A stone, a statue, a lump of turmeric, a pot, anything can be turned into a deity, in Hindu rituals. The process is called prana-prathishtha. Ritually, an object is made divine for a finite period of time. After that period, the divinity leaves the venerated object, and the object — like a corpse — is consigned to water. Thus, the ritual mimics the cycle of life and death. So it is with currency notes. One day, a piece of paper has value. Rupees 500. Rupees 1,000. The next day it does not. Only here, the avahan (invocation) and the visarjan (farewell) is done by the state, embodied in the Prime Minister and implemented through the Reserve Bank of India.

This unique ability of humans to infuse value and meaning into anything is called maya. According to Yuval Harare, author of Sapiens, it is the collective fiction that sustains humanity. It helps us collaborate and establish societies. As a historian, who is an outsider, he has the luxury of calling it ‘fiction’ — but it is ‘fact’ for the insider. It is perhaps more respectful to call these narratives myths, subjective truths, real for believers, unreal for non-believers.
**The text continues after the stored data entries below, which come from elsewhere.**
(* ===== verification/Presence.v ===== *)
(** * User presence and cancellation ([ctap/presence.rs]) *)

From S2P Require Import Prelude Constants.

Inductive PresenceOperation : Type :=
| Register | Authenticate | U2fRegister | U2fAuthenticate | Reset | Select
| CredentialManagement.

#[export] Instance PresenceOperation_eq_dec : EqDecision PresenceOperation.
Proof. solve_decision. Defined.

Record PresenceRequest : Type := {
  pr_operation : PresenceOperation;
  pr_rp_id : option bytes;
  pr_rp_name : option bytes;
  pr_user_name : option bytes;
  pr_user_display_name : option bytes;
  pr_discoverable : bool;
  pr_timeout : Z
}.

(** [PresenceRequest::new]. *)
Definition presence_request (operation : PresenceOperation) (timeout : Z) : PresenceRequest := {|
  pr_operation := operation; pr_rp_id := None; pr_rp_name := None; pr_user_name := None;
  pr_user_display_name := None; pr_discoverable := false; pr_timeout := timeout
|}.

Inductive PresenceOutcome : Type := Approved | Denied | TimedOut | Cancelled.

#[export] Instance PresenceOutcome_eq_dec : EqDecision PresenceOutcome.
Proof. solve_decision. Defined.

Definition presence_status (operation : PresenceOperation) (outcome : PresenceOutcome)
    : result unit Z :=
  match outcome with
  | Approved => Ok tt
  | Denied => Err CTAP2_ERR_OPERATION_DENIED
  | TimedOut =>
      match operation with
      | Register | Authenticate | U2fRegister | U2fAuthenticate => Err CTAP2_ERR_OPERATION_DENIED
      | Reset | CredentialManagement | Select => Err CTAP2_ERR_USER_ACTION_TIMEOUT
      end
  | Cancelled => Err CTAP2_ERR_KEEPALIVE_CANCEL
  end.

(** ** [InterruptFlag]: an atomic with three values *)

Inductive InterruptFlag : Type := IDLE | WORKING | INTERRUPTED.

Definition set_idle (_ : InterruptFlag) : InterruptFlag := IDLE.

Definition set_working (_ : InterruptFlag) : InterruptFlag := WORKING.

(** [compare_exchange(WORKING, INTERRUPTED)]. *)
Definition interrupt (f : InterruptFlag) : InterruptFlag * bool :=
  match f with
  | WORKING => (INTERRUPTED, true)
  | IDLE | INTERRUPTED => (f, false)
  end.

Definition is_interrupted (f : InterruptFlag) : bool :=
  match f with INTERRUPTED => true | IDLE | WORKING => false end.

(** ** Facts *)

Lemma presence_status_ok op o : presence_status op o = Ok tt <-> o = Approved.
Proof. destruct o; simpl; split; try done; by destruct op. Qed.

(** Calls on the flag, in the order they take effect. *)
Inductive flag_op : Type := FIdle | FWork | FInterrupt.

Definition flag_step (f : InterruptFlag) (o : flag_op) : InterruptFlag :=
  match o with
  | FIdle => set_idle f
  | FWork => set_working f
  | FInterrupt => fst (interrupt f)
  end.

(** The operations since the last hand-over of a request contain an
    interrupt. *)
Definition interrupted_since_work (ops : list flag_op) : bool :=
  match fold_left (fun acc o => match o with
                          | FWork => Some false
                          | FIdle => None
                          | FInterrupt => option_map (fun _ => true) acc
                          end) ops None with
  | Some b => b
  | None => false
  end.

Definition flag_view (f : InterruptFlag) : option bool :=
  match f with IDLE => None | WORKING => Some false | INTERRUPTED => Some true end.

Lemma flag_step_view f o :
  flag_view (flag_step f o) =
  match o with
  | FWork => Some false
  | FIdle => None
  | FInterrupt => option_map (fun _ => true) (flag_view f)
  end.
Proof. by destruct f, o. Qed.

(** ** Properties *)

(** A cancellation reaches the request it was meant for and no other:
    after any sequence of hand-overs, answers and cancellations, the flag reads
    interrupted exactly when a cancellation came since the last request was
    handed to the engine and that request has not been answered. *)
Theorem cancellation_reaches_only_its_request (ops : list flag_op) :
  is_interrupted (fold_left flag_step ops IDLE) = interrupted_since_work ops.
Proof.
  unfold interrupted_since_work.
  assert (Hgen : forall f acc, flag_view f = acc ->
    flag_view (fold_left flag_step ops f) =
    fold_left (fun acc o => match o with
                          | FWork => Some false
                          | FIdle => None
                          | FInterrupt => option_map (fun _ => true) acc
                          end) ops acc).
  { induction ops as [|o ops IH]; intros f acc Hf; [done|]. simpl. apply IH.
    rewrite flag_step_view. subst acc. by destruct o. }
  rewrite <- (Hgen IDLE None eq_refl). by destruct (fold_left flag_step ops IDLE).
Qed.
Maya is not illusion (something that does not exist). It is delusion (a deliberate misunderstanding of what does exist). Printed paper does exist. It’s a fact. That it is money is a belief, like justice, like equality, like God. The state functions like a priest, establishing God and justice and equality through ritual and argument. Once we buy into the narrative, god, justice, equality, and money becomes real.

Without myths, there can be no culture. Myths, hence cultures, are a function of place, time and people. For example, 2,500 years ago, in Babylon, no one would have understood words like Allah or Jesus, but they would have understood Marduk, the supreme God, the most powerful god of that time. Likewise, the Indian Rupee note, issued by the Indian state, would have made no sense to the Buddha, or to Chandragupta or Chanakya.

Indian philosophy distinguishes between truths dependent on a context (maya) and truths independent of context (satya). The human ability to create value is eternal, hence satya. But what humans value — be it money, or state, or politicians, or ideology, or deity — is temporary, hence maya. Food is satya. Money is maya. Starvation is satya. But poverty? That’s a tough one. For the sage who is naked, who has no possessions, is technically a ‘have-not’, but he does not consider himself poor.

The most primitive tribe in the world will understand human craving for food. But, not everyone will understand the modern obsession for bundles of printed paper, or digits in a database, appearing on a screen, that has the power to make a person rich, or poor, powerful or powerless.

People make fun of people who worship stones because here both parties have not bought into the myth. But, no one makes fun of people who stash paper in their homes, or smile gleefully on seeing numbers received on a smart phone app, because everyone has bought into the myth of money. Such is the power of myth. Recognition of this has led sages to popularise that ubiquitous Indian phrase, ‘Sab maya hai!’